**PROMPT:**
Go through the records below and copy out every line holding "mbind".
━━━━━ DATA
Lemma keeps_tableInv_runTask env task :
  keeps (fun w => tableInv (videoJobs w)) (runTask env task).
Proof.
  destruct task as [videoId url language | videoId transcription language];
    cbn [runTask];
    [ apply (keeps_processVideoAsync env _ videoId
               (fun f => forall job, jobInv videoId job -> jobInv videoId (f job)))
    | apply (keeps_analyzeVideoAsync env _ videoId
               (fun f => forall job, jobInv videoId job -> jobInv videoId (f job))) ];
    try (intros w w' Hw _ HP; rewrite Hw; exact HP);
    try (intros f Hf; first [apply keeps_tableInv_writeJob | apply keeps_tableInv_modifyJob];
         exact Hf);
    intros; first
      [ apply jobInv_setProgress; assumption
      | apply jobInv_report; assumption
      | apply jobInv_setDownload; assumption
      | apply jobInv_transcribed; assumption
      | apply jobInv_analyzed; assumption
      | apply jobInv_setError; assumption ].
Qed.

(** Every stored job of every reachable world is stored under its own id,
    has a progress between 0 and 100, has an error message when its status
    is [error], and has its claims exactly when it has its score. *)
Theorem reachable_table_invariant env w
  (Hreach : reachable env w) :
  tableInv (videoJobs w).
Proof.
  induction Hreach as [|w w' _ IH Hstep].
  - intros key job Hk. cbn in Hk. rewrite lookup_empty in Hk. discriminate.
  - destruct Hstep as [url language w r w' H | id w r w' H | id w r w' H
                      | id w r w' H | id w r w' H | task w r w' H].
    + unfold processVideo in H.
      destruct (nonEmpty url); [|inversion H; subst; exact IH].
      destruct (nonEmpty language); [|inversion H; subst; exact IH].
      destruct (negb _); [inversion H; subst; exact IH|].
      destruct (findLanguage _); [|inversion H; subst; exact IH].
      inversion H; subst; simpl. apply tableInv_insert; [exact IH|].
      unfold jobInv, inRange; simpl.
      split; [reflexivity|]. split; [lia|]. split; [discriminate|].
      split; intros [x Hx]; discriminate.
    + unfold getVideoStatus, getWorld, mbind, M_bind in H.
      destruct (videoJobs w !! id); inversion H; subst; exact IH.
    + unfold analyzeVideo, getWorld in H. unfold mbind at 1, M_bind at 1 in H.
      destruct (videoJobs w !! id) as [job|] eqn:Hjob; [|inversion H; subst; exact IH].
      destruct (nonEmpty _); [|inversion H; subst; exact IH].
      destruct (decide _); [inversion H; subst; exact IH|].
      unfold mbind, M_bind in H.
      destruct (writeJob id (setProgress analyzing 75) w) as [[u|e] w1] eqn:Hw;
        inversion H; subst;
        refine (keeps_tableInv_writeJob id _ _ _ _ _ IH Hw);
        intros j Hj;
        (apply jobInv_setProgress; [discriminate | unfold inRange; lia | exact Hj]).
    + unfold getVideoResults, getWorld, mbind, M_bind in H.
      destruct (videoJobs w !! id) as [job|]; [|inversion H; subst; exact IH].
      destruct (VideoData.claims job), (VideoData.overallScore job);
        inversion H; subst; exact IH.
    + unfold deleteVideo, getWorld, mbind, M_bind in H.
      destruct (videoJobs w !! id); inversion H; subst; [|exact IH].
      simpl. intros key job Hk.
      destruct (decide (key = id)) as [->|Hne].
      * rewrite lookup_delete_eq in Hk. discriminate.
      * rewrite lookup_delete_ne in Hk by congruence. exact (IH key job Hk).
    + exact (keeps_tableInv_runTask env task w r w' IH H).
Qed.

Lemma reachable_table_invariant_witness :
  tableInv (videoJobs (runJob longAudioEnv "https://www.youtube.com/watch" "en")).
Proof.
  apply (reachable_table_invariant longAudioEnv).
  unfold runJob.
  destruct (processVideo longAudioEnv (Some "https://www.youtube.com/watch") (Some "en")
              initialWorld) as [r w1] eqn:E1.
  assert (R1 : reachable longAudioEnv w1)
    by (eapply reachable_step; [apply reachable_initial | eapply step_processVideo, E1]).
  destruct r as [[resp [task|]]|e]; try exact R1.
  destruct (runTask longAudioEnv task w1) as [r2 w2] eqn:E2. simpl.
  eapply reachable_step; [exact R1 | eapply step_runTask, E2].
Defined.

(** ** Background tasks *)

Lemma writeJob_inv videoId f w r w' :
  writeJob videoId f w = (r, w') ->
  r = Ok tt /\
  ((exists job, videoJobs w !! videoId = Some job /\
                videoJobs w' = <[videoId := f job]> (videoJobs w)) \/
   (videoJobs w !! videoId = None /\ w' = w)).
Proof.
  unfold writeJob, getWorld, mbind, M_bind. intros H.
  destruct (videoJobs w !! videoId) as [job|] eqn:Hjob; inversion H; subst.
  - split; [reflexivity|]. left. exists job. auto.
  - split; [reflexivity|]. right. auto.
Qed.

Lemma modifyJob_inv videoId f w r w' :
  modifyJob videoId f w = (r, w') ->
  r = Ok tt /\
  ((exists job, videoJobs w !! videoId = Some job /\
                videoJobs w' = <[videoId := f job]> (videoJobs w)) \/
   (videoJobs w !! videoId = None /\ videoJobs w' = videoJobs w)).
Proof.
  unfold modifyJob, getWorld, mbind, M_bind. intros H.
  destruct (videoJobs w !! videoId) as [job|] eqn:Hjob; inversion H; subst.
  - split; [reflexivity|]. left. exists job. auto.
  - split; [reflexivity|]. right. auto.
Qed.

(** A background task touches no job but its own; when its job has been
    deleted in the meantime it leaves the whole table as it is. *)
Theorem runTask_isolation env task w r w'
  (Hrun : runTask env task w = (r, w')) :
  (forall id, id <> taskId task -> videoJobs w' !! id = videoJobs w !! id) /\
  (videoJobs w !! taskId task = None -> videoJobs w' = videoJobs w).
Proof.
  assert (Hgen : forall (P : World -> Prop),
            (forall w1 w2, videoJobs w2 = videoJobs w1 -> (n_uuid w1 <= n_uuid w2)%nat ->
                           P w1 -> P w2) ->
            (forall f, keeps P (writeJob (taskId task) f)) ->
            (forall f, keeps P (modifyJob (taskId task) f)) ->
            P w -> P w').
  { intros P HPj HPw HPm HP.
    destruct task as [videoId url language | videoId transcription language];
      cbn [runTask taskId] in *.
    - refine (keeps_processVideoAsync env P videoId (fun _ => True) HPj _ _ _ _ _ _
                url language w r w' HP Hrun); auto.
    - refine (keeps_analyzeVideoAsync env P videoId (fun _ => True) HPj _ _ _ _
                transcription language w r w' HP Hrun); auto. }
  split.
  - intros id Hne.
    apply (Hgen (fun w0 => videoJobs w0 !! id = videoJobs w !! id)).
    + intros w1 w2 Heq _. rewrite Heq. auto.
    + intros f w1 r1 w2 HP H. apply writeJob_inv in H as [_ [(job & _ & ->) | [_ ->]]];
        [rewrite lookup_insert_ne by congruence|]; exact HP.
    + intros f w1 r1 w2 HP H. apply modifyJob_inv in H as [_ [(job & _ & ->) | [_ ->]]];
        [rewrite lookup_insert_ne by congruence|]; exact HP.
    + reflexivity.
  - intros Habsent.
    apply (Hgen (fun w0 => videoJobs w0 = videoJobs w)).
    + intros w1 w2 Heq _. rewrite Heq. auto.
    + intros f w1 r1 w2 HP H. apply writeJob_inv in H as [_ [(job & Hj & _) | [_ ->]]];
        [rewrite HP, Habsent in Hj; discriminate | exact HP].
    + intros f w1 r1 w2 HP H. apply modifyJob_inv in H as [_ [(job & Hj & _) | [_ ->]]];
        [rewrite HP, Habsent in Hj; discriminate | exact HP].
    + reflexivity.
Qed.

Lemma runTask_isolation_witness :
  videoJobs (snd (runTask longAudioEnv (TaskProcess "job-5" "https://youtu.be/x" "en")
                    transcribedWorld))
  = videoJobs transcribedWorld.
Proof.
  destruct (runTask longAudioEnv (TaskProcess "job-5" "https://youtu.be/x" "en")
              transcribedWorld) as [r w'] eqn:E.
  apply (proj2 (runTask_isolation _ _ _ _ _ E)). vm_compute. reflexivity.
Defined.

Lemma hasText_trim env text : hasText env text = true -> trim env text <> EmptyString.
Proof.
  unfold hasText. intros H. apply andb_true_iff in H as [_ H].
  apply Bool.negb_true_iff in H. intros E. rewrite E in H. discriminate.
Qed.

Lemma generateLoop_ok_nonempty env attemptProgress pause cleanup fallback languageName cb :
  forall todo attempt_no lastError w result w',
    generateLoop env todo attempt_no attemptProgress pause cleanup fallback
                 languageName cb lastError w = (Ok result, w') ->
    TranscriptionResult.transcription result <> EmptyString.
Proof.
  induction todo as [|todo IH]; intros attempt_no lastError w result w' H;
    cbn [generateLoop] in H; [discriminate|].
  inv_bind H. unfold attempt in Hstep.
  match type of Hstep with (let (_, _) := ?m w in _) = _ =>
    destruct (m w) as [r1 w1] eqn:Hbody end.
  inversion Hstep; subst a w0. clear Hstep.
  destruct r1 as [[found|]|err].
  - inversion H; subst found w1.
    inv_bind Hbody. inv_bind Hbody.
    destruct (hasText env a0) eqn:Htext.
    + inv_bind Hbody. inv_bind Hbody. inversion Hbody; subst. simpl.
      apply hasText_trim, Htext.
    + inversion Hbody.
  - eapply IH, H.
  - inv_bind H. eapply IH, H.
Qed.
━━━━━━━━━━
**OUTPUT BELOW:**
    + unfold getVideoStatus, getWorld, mbind, M_bind in H.
    + unfold analyzeVideo, getWorld in H. unfold mbind at 1, M_bind at 1 in H.
      unfold mbind, M_bind in H.
    + unfold getVideoResults, getWorld, mbind, M_bind in H.
    + unfold deleteVideo, getWorld, mbind, M_bind in H.
  unfold writeJob, getWorld, mbind, M_bind. intros H.
  unfold modifyJob, getWorld, mbind, M_bind. intros H.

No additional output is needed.